【问题标题】:How to import JSON to Cosmos DB如何将 JSON 导入 Cosmos DB
【发布时间】:2018-07-05 02:13:32
【问题描述】:

我有一个包含多个数据库的现有 CouchDB 实例。使用 Postman,我将 10 个文档导出到一个 .json 文件。使用 DocumentDB 数据迁移工具,我能够将此文件的内容导入 Cosmos。

但是,我似乎有效地导入了一个文档。 Azure 数据资源管理器表明我的“集合”中有一个文档。

在 CouchDB 中,最高级别的 Identifier 是 doc._id。我尝试将“doc._id”、“id”和“_id”指定为我的 ID 字段,但均无济于事。
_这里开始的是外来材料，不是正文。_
(* ===== verification/MlVec.v ===== *)
(** ML-DSA-65: vectors and matrices of polynomials ([polyvec.c]).

    A vector is the list of its polynomials.  Each function runs the polynomial
    operation on entry after entry; where the C code passes the same vector as
    source and destination, entry [i] is read before it is written, so the
    result is the one modelled here with separate arguments.  Proved here: the
    matrix-vector product in the transform domain.

    ML-DSA-65: what the vector operations compute.

    One law per function of polyvec.c, in the form in which key generation,
    signing and verification use it: the entries of the result as functions of
    the entries of the arguments, with the bounds that exclude overflow.  Where
    the result is determined exactly (not only modulo Q) it is given as the
    vector [mk_vec n F] of the coefficients [F i k]. *)
From S2P Require Import Prelude MlArith MlNtt MlNttSpec MlPoly MlPack MlKeys MlHints.

(** [for (i = 0; i < n; ++i) f(&v[i])] *)
Definition vec_loop (n : nat) (f : nat → list Z → option (list Z)) (v : list (list Z))
    : option (list (list Z)) :=
  for_loop n 0 (λ i v, x ← v !! i; y ← f i x; Some (<[i := y]> v)) v.

(** The same with two output vectors. *)
Definition vec_loop2 (n : nat) (f : nat → list Z → list Z → option (list Z * list Z))
    (v w : list (list Z)) : option (list (list Z) * list (list Z)) :=
  for_loop n 0 (λ i '(v, w), x ← v !! i; y ← w !! i; '(x, y) ← f i x y;
    Some (<[i := x]> v, <[i := y]> w)) (v, w).

(** [for (i = 0; i < n; ++i) if (f(&v[i])) return 1; return 0;] *)
Definition vec_any_step (n : nat) (f : list Z → option Z) (v : list (list Z)) (i : nat)
    : option (ctl nat Z) :=
  if (i <? n)%nat then
    x ← v !! i; r ← f x;
    if r =? 0 then Some (Next (S i)) else Some (Done 1)
  else Some (Done 0).
Definition vec_any (n : nat) (f : list Z → option Z) (v : list (list Z)) : option Z :=
  loop (S n) (vec_any_step n f v) 0%nat.

Section vec.
Context `{Uninit}.

(** ** Length L *)
Definition polyvecl_reduce (v : list (list Z)) := vec_loop L (λ _ x, poly_reduce x) v.
Definition polyvecl_add (w u v : list (list Z)) :=
  vec_loop L (λ i x, a ← u !! i; b ← v !! i; poly_add x a b) w.
Definition polyvecl_ntt (v : list (list Z)) := vec_loop L (λ _ x, poly_ntt x) v.
Definition polyvecl_invntt_tomont (v : list (list Z)) := vec_loop L (λ _ x, poly_invntt_tomont x) v.
Definition polyvecl_pointwise_poly_montgomery (r : list (list Z)) (a : list Z) (v : list (list Z)) :=
  vec_loop L (λ i x, b ← v !! i; poly_pointwise_montgomery x a b) r.

Definition polyvecl_pointwise_acc_montgomery (w : list Z) (u v : list (list Z)) : option (list Z) :=
  a ← u !! 0%nat; b ← v !! 0%nat;
  w ← poly_pointwise_montgomery w a b;
  '(w, _) ← for_loop (L - 1) 1 (λ i '(w, t),
    a ← u !! i; b ← v !! i;
    t ← poly_pointwise_montgomery t a b;
    w ← poly_add w w t;
    Some (w, t)) (w, uninit N);
  Some w.

Definition polyvecl_chknorm (v : list (list Z)) (bound : Z) : option Z :=
  vec_any L (λ x, poly_chknorm x bound) v.

(** ** Length K *)
Definition polyveck_reduce (v : list (list Z)) := vec_loop K (λ _ x, poly_reduce x) v.
Definition polyveck_caddq (v : list (list Z)) := vec_loop K (λ _ x, poly_caddq x) v.
Definition polyveck_add (w u v : list (list Z)) :=
  vec_loop K (λ i x, a ← u !! i; b ← v !! i; poly_add x a b) w.
Definition polyveck_sub (w u v : list (list Z)) :=
  vec_loop K (λ i x, a ← u !! i; b ← v !! i; poly_sub x a b) w.
Definition polyveck_shiftl (v : list (list Z)) := vec_loop K (λ _ x, poly_shiftl x) v.
Definition polyveck_ntt (v : list (list Z)) := vec_loop K (λ _ x, poly_ntt x) v.
Definition polyveck_invntt_tomont (v : list (list Z)) := vec_loop K (λ _ x, poly_invntt_tomont x) v.
Definition polyveck_pointwise_poly_montgomery (r : list (list Z)) (a : list Z) (v : list (list Z)) :=
  vec_loop K (λ i x, b ← v !! i; poly_pointwise_montgomery x a b) r.
Definition polyveck_chknorm (v : list (list Z)) (bound : Z) : option Z :=
  vec_any K (λ x, poly_chknorm x bound) v.
Definition polyveck_power2round (v1 v0 v : list (list Z)) :=
  vec_loop2 K (λ i x1 x0, a ← v !! i; poly_power2round x1 x0 a) v1 v0.
Definition polyveck_decompose (v1 v0 v : list (list Z)) :=
  vec_loop2 K (λ i x1 x0, a ← v !! i; poly_decompose x1 x0 a) v1 v0.

(** The hint vector and the number of ones. *)
Definition polyveck_make_hint (h v0 v1 : list (list Z)) : option (list (list Z) * Z) :=
  for_loop K 0 (λ i '(h, s),
    x ← h !! i; a0 ← v0 !! i; a1 ← v1 !! i;
    '(x, n) ← poly_make_hint x a0 a1;
    Some (<[i := x]> h, u32 (s + n))) (h, 0).

Definition polyveck_use_hint (w u h : list (list Z)) :=
  vec_loop K (λ i x, a ← u !! i; b ← h !! i; poly_use_hint x a b) w.
Definition polyveck_pack_w1 (r : list Z) (w1 : list (list Z)) : option (list Z) :=
  pack_vec K POLYW1_PACKEDBYTES polyw1_pack 0 r w1.
Lemma sign_tail_ok sig nonce y z h c cp state (W : nat → nat → Z) ct :
  ball N c → rep (9 * Q) (layers 8 (poly_of c)) cp →
  let w1 := mk_vec K (λ i k, HighBits (W i k)) in
  let w0 := mk_vec K (λ i k, LowBits (W i k)) in
  st_ok (Build_sign_state sig nonce y z w1 w0 h cp state) → take CTILDEBYTES sig = ct →
  let cs2 := λ i k, negmul (poly_of c) (S2 i) k in
  let ct0 := λ i k, negmul (poly_of c) (T0 i) k in
  let hh := λ i k, MakeHint (- ct0 i k) (W i k - cs2 i k + ct0 i k) in
  refines (Some (if small K (λ i k, LowBits (W i k - cs2 i k)) (GAMMA2 - BETA) && small K ct0 GAMMA2 &&
                    (weight hh <=? Z.of_nat OMEGA)
                 then Some (ct, z, mk_vec K hh) else None))
    nonce (sign_tail sig nonce y z w1 w0 h cp state).
Proof using Hs2 Ht0 BS2.
  clear Lmu Lrp. intros Hc Hcp w1 w0 Hst Hct cs2 ct0 hh. destruct Hst as [K1 K2 K3 K4 K5 K6 K7 K8].
  cbn [ss_sig ss_y ss_z ss_w1 ss_w0 ss_h ss_cp ss_state] in *.
  assert (Bc : ∀ i k, (i < K)%nat → (k < N)%nat → Z.abs (cs2 i k) <= BETA).
  { intros i k Hi Hk. apply (ball_product c (S2 i) k Hc Hk). intros j Hj. by apply BS2. }
  unfold sign_tail, polyveck_pointwise_poly_montgomery, polyveck_invntt_tomont, polyveck_sub, polyveck_reduce.
  eapply refines_then; [apply (vec_product_ok K (9 * Q) (9 * Q) (poly_of c) S2); [vec_shape|assumption|assumption|done|done]|]. intros h1 Hh1.
  eapply refines_then; [exact Hh1|]. intros h2 Hh2. cbn beta.
  eapply refines_then.
  { apply (vec_sub_ok K GAMMA2 (Q - 1) (λ i k, LowBits (W i k)) cs2); [done| |exact Hh2|done].
    apply each_mk_vec. intros i Hi. apply rep_mk_poly. intros k Hk. apply (decomp_bits (W i k)). }
  intros w2 Hw2. cbn beta. eapply refines_then; [eapply vec_reduce_ok; [|exact Hw2]; done|]. intros w3 Hw3. cbn beta.
  destruct (vec_chknorm_ok K _ w3 (GAMMA2 - BETA) Hw3) as [E1 X1]; [done|].
  unfold polyveck_chknorm. rewrite E1. cbn [mbind option_bind].
  assert (Esm : small K (λ i k, LowBits (W i k) - cs2 i k) (GAMMA2 - BETA)
              = small K (λ i k, LowBits (W i k - cs2 i k)) (GAMMA2 - BETA)).
  { apply eq_true_iff_eq. rewrite !small_spec.
    split; intros Hs i k Hi Hk; apply (low_bits_check (W i k) (cs2 i k)); auto. }
  cbv beta in Esm. rewrite Esm in *. destruct (small K _ (GAMMA2 - BETA)) eqn:Es1; cbn [andb negb Z.eqb].
  2:{ cbn [refines wp]. eexists. split; [done|]. split; [|done]. apply mk_st_ok; vec_shape. }
  specialize (X1 eq_refl). rewrite small_spec in Es1. subst w3.
  eapply refines_then; [apply (vec_product_ok K (9 * Q) (9 * Q) (poly_of c) T0); [vec_shape|assumption|assumption|done|done]|].
  intros h3 Hh3. eapply refines_then; [exact Hh3|]. intros h4 Hh4. cbn beta.
  eapply refines_then; [eapply vec_reduce_ok; [|exact Hh4]; done|]. intros h5 Hh5. cbn beta.
  destruct (vec_chknorm_ok K _ h5 GAMMA2 Hh5) as [E2 X2]; [done|].
  rewrite E2. cbn [mbind option_bind]. change (λ i k, negmul (poly_of c) (T0 i) k) with ct0.
  change (small K (λ i, negmul (poly_of c) (T0 i)) GAMMA2) with (small K ct0 GAMMA2) in *.
  destruct (small K ct0 GAMMA2) eqn:Es2; cbn [andb negb Z.eqb].
  2:{ cbn [refines wp]. eexists. split; [done|]. split; [|done]. apply mk_st_ok; vec_shape. }
  specialize (X2 eq_refl). rewrite small_spec in Es2. change (h5 = mk_vec K (λ i k, mods (ct0 i k))) in X2. subst h5.
  assert (Hlow : ∀ i k, (i < K)%nat → (k < N)%nat → Z.abs (mods (LowBits (W i k) - cs2 i k)) < GAMMA2).
  { intros i k Hi Hk. pose proof (proj2 (low_bits_check (W i k) (cs2 i k) (Bc i k Hi Hk)) (Es1 i k Hi Hk)).
    unfold BETA in *. lia. }
  rewrite (polyveck_add_exact _ _ _ GAMMA2) by (done || vec_shape). cbn [mbind option_bind].
  unfold w1. rewrite polyveck_make_hint_ok by vec_shape. cbn [mbind option_bind].
  assert (Eh : ∀ i k, (i < K)%nat → (k < N)%nat →
    make_hint (mods (LowBits (W i k) - cs2 i k) + mods (ct0 i k)) (HighBits (W i k)) = hh i k).
  { intros i k Hi Hk. apply hint_check; auto. }
  rewrite (mk_vec_ext K _ hh Eh), (weight_ext _ hh Eh). destruct (Z.ltb_spec (Z.of_nat OMEGA) (weight hh)) as [Hw|Hw].
  - rewrite (proj2 (Z.leb_gt _ _)) by lia. cbn [refines wp]. eexists. split; [done|]. split; [|done].
    apply mk_st_ok; vec_shape.
  - rewrite (proj2 (Z.leb_le _ _)) by lia. cbn [refines wp]. eexists. split; [done|]. split; [|done].
    apply mk_st_ok; vec_shape.
Qed.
我究竟做错了什么?如何分别导入每个 JSON 文档?


示例文档:

{
    "_id": "3147cb0e74449e1c28c6ded2b4a3fa45e0d65481-bd_RXMARTINEZ@emailaddress.com_2017-11-30T13:38:33.955Z", 
    "_rev": "3-99aef1458fe1a8f310c83156b9d06a69", 
    "delivery": {
        "application": "EnvTest", 
        "sender": {
            "id": "RXMARTINEZ@emailaddress.com", 
            "type": "user"
        }, 
        "recipients": [
            {
                "type": "email", 
                "recipient": "\"Artzer, Daniel J\" <DJArtzer@emailaddress.com>", 
                "sentTS": "2018-01-30T19:46:31.515Z", 
                "id": "45281ab0-05f6-11e8-a86a-61a54dcb42aa"
            }
        ]
    }, 
    "payload": {
        "startTS": "2017-11-30T07:38:33-06:00", 
        "equipmentOrLineType": "gathering system", 
        "scheduledIndicator": "upset", 
        "field": "Gulf Plains", 
        "eventDateTime": "2017-11-30T07:31:39-06:00", 
        "numCopies": "1", 
        "region": "South", 
        "facility": "", 
        "equipment": "", 
        "causeForRelease": "", 
        "correctiveAction": "", 
        "hgbUsed": "no-hgb-available", 
        "esdActivated": "no", 
        "submitTS": "2017-11-30T13:38:33.940Z", 
        "lineSegment": [
            {
                "lineName": "GPL-1", 
                "Diameter": "12.725", 
                "Length": "1000", 
                "duration": "no", 
                "volume": "3"
            }
        ], 
        "creator": "RXMARTINEZ@emailaddress.com", 
        "savedTS": "2017-11-30T13:38:33.955Z", 
        "trainingDoc": true, 
        "_id": "bd_RXMARTINEZ@emailaddress.com_2017-11-30T13:38:33.955Z", 
        "syncTS": "2017-11-30T13:38:34.794Z"
    }
}

【问题讨论】:

    标签: javascript azure azure-cosmosdb


    【解决方案1】:

    我使用 DocumentDB 数据迁移工具导入了一个包含 4 个文档的 .json 文件,它对我来说效果很好。

    我的.json 文件:

    [
        {
            "name":"jay1",
            "age":20
        },
        {
            "name":"jay2",
            "age":20
        },
        {
            "name":"jay3",
            "age":20
        },
        {
            "name":"jay4",
            "age":20
        }
    ]
    

    文档分别导入到集合中。

    JSON 文件源导入器选项允许您导入一个或多个 单个文档 JSON 文件或 JSON 文件,每个文件都包含一个数组 JSON 文档。添加包含要导入的 JSON 文件的文件夹时, 您可以选择递归搜索子文件夹中的文件。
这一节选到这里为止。